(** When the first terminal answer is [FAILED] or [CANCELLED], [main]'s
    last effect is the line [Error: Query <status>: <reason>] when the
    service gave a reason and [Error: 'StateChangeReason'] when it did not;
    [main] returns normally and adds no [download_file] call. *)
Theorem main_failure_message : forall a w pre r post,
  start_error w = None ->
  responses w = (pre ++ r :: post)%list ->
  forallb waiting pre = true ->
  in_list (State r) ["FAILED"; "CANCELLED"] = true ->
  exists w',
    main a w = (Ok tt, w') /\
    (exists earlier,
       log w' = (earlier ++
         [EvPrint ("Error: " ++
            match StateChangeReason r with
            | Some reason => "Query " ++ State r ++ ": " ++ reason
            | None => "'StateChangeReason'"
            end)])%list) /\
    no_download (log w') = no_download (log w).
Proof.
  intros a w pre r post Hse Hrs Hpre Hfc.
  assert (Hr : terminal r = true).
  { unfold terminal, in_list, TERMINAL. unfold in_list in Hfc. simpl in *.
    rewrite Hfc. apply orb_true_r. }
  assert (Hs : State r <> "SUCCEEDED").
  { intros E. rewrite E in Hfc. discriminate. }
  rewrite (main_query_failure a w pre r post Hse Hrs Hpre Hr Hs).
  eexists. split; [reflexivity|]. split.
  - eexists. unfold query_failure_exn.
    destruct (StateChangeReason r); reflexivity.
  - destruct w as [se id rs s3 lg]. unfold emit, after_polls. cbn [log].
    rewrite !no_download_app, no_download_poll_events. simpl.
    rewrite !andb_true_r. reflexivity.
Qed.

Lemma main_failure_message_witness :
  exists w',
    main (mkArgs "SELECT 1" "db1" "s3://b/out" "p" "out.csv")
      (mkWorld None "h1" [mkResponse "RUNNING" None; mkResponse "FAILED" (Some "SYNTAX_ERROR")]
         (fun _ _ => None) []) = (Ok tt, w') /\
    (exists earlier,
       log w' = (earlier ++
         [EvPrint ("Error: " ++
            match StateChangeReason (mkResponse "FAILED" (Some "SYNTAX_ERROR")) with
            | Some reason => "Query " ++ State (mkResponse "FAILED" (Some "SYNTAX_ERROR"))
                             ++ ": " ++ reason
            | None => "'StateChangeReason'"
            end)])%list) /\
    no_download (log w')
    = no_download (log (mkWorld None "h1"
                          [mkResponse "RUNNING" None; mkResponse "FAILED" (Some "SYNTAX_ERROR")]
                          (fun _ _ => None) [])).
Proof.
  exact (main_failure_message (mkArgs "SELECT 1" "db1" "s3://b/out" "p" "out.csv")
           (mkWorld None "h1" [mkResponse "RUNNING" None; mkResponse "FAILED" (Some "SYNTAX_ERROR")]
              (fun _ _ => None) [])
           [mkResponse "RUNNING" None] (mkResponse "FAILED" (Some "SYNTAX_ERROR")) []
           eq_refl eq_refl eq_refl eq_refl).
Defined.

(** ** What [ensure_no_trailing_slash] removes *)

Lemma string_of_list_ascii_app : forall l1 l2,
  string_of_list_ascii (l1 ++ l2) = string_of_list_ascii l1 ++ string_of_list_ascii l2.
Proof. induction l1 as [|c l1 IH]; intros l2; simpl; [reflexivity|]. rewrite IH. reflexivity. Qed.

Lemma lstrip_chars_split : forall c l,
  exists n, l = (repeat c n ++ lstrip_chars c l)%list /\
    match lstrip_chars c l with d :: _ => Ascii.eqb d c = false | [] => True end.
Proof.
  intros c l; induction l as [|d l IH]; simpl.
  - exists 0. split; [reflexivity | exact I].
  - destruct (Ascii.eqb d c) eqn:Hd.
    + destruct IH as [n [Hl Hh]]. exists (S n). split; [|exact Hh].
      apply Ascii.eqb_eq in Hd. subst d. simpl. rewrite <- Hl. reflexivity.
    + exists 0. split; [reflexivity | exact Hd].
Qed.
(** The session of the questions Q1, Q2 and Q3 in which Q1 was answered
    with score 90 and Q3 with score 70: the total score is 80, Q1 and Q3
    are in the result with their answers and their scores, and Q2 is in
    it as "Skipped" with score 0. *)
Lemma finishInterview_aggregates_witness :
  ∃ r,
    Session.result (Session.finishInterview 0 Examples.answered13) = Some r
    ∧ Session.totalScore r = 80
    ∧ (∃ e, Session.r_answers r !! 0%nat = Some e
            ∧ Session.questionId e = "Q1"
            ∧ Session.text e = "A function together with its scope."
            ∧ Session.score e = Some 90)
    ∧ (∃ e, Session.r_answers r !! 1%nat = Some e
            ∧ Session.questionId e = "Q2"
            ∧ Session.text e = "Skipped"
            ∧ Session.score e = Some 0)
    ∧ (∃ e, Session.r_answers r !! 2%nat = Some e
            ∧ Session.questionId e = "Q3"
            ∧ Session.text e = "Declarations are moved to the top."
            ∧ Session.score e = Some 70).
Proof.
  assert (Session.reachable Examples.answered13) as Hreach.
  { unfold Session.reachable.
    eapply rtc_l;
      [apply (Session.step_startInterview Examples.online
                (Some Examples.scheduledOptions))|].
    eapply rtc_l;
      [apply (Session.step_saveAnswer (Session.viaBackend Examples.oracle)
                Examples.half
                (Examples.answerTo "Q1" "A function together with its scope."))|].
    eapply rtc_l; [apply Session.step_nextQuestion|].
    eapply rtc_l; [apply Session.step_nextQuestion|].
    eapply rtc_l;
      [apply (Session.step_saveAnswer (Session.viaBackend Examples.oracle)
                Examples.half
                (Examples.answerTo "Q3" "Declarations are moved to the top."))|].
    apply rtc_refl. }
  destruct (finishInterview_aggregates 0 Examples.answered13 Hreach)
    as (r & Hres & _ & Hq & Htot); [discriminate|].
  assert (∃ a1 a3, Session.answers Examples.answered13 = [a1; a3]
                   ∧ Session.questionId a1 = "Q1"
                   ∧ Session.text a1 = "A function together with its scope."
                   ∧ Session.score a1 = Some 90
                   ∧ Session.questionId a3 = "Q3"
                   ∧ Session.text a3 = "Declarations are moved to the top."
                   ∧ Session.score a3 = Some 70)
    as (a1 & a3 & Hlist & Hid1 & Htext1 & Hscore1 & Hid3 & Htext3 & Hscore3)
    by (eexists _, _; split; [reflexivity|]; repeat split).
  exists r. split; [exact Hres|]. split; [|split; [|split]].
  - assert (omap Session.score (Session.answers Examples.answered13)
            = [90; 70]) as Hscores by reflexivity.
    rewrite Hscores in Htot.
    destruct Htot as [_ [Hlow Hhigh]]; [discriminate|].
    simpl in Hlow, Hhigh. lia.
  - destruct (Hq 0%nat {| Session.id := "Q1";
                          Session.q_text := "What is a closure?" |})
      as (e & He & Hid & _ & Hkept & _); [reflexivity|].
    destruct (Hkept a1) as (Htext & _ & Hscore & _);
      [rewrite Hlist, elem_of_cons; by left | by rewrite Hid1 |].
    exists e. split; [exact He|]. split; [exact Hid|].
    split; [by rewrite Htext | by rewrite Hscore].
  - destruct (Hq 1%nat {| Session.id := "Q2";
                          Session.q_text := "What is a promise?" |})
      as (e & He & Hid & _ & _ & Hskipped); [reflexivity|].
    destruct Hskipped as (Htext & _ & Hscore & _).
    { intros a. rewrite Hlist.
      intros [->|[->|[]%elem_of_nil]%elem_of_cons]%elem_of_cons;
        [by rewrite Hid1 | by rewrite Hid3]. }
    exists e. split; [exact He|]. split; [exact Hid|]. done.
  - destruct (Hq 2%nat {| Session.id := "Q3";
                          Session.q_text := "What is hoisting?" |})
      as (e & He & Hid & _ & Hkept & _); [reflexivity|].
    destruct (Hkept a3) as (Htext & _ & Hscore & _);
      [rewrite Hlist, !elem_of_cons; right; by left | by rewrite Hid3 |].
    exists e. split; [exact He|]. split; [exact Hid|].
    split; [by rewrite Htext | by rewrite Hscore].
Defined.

→ Instructions to follow
Above are the records; please copy exactly their first line and each line after it through the line containing "- destruct w", and no line after that.

→ Solution to the problem
(** When the first terminal answer is [FAILED] or [CANCELLED], [main]'s
    last effect is the line [Error: Query <status>: <reason>] when the
    service gave a reason and [Error: 'StateChangeReason'] when it did not;
    [main] returns normally and adds no [download_file] call. *)
Theorem main_failure_message : forall a w pre r post,
  start_error w = None ->
  responses w = (pre ++ r :: post)%list ->
  forallb waiting pre = true ->
  in_list (State r) ["FAILED"; "CANCELLED"] = true ->
  exists w',
    main a w = (Ok tt, w') /\
    (exists earlier,
       log w' = (earlier ++
         [EvPrint ("Error: " ++
            match StateChangeReason r with
            | Some reason => "Query " ++ State r ++ ": " ++ reason
            | None => "'StateChangeReason'"
            end)])%list) /\
    no_download (log w') = no_download (log w).
Proof.
  intros a w pre r post Hse Hrs Hpre Hfc.
  assert (Hr : terminal r = true).
  { unfold terminal, in_list, TERMINAL. unfold in_list in Hfc. simpl in *.
    rewrite Hfc. apply orb_true_r. }
  assert (Hs : State r <> "SUCCEEDED").
  { intros E. rewrite E in Hfc. discriminate. }
  rewrite (main_query_failure a w pre r post Hse Hrs Hpre Hr Hs).
  eexists. split; [reflexivity|]. split.
  - eexists. unfold query_failure_exn.
    destruct (StateChangeReason r); reflexivity.
  - destruct w as [se id rs s3 lg]. unfold emit, after_polls. cbn [log].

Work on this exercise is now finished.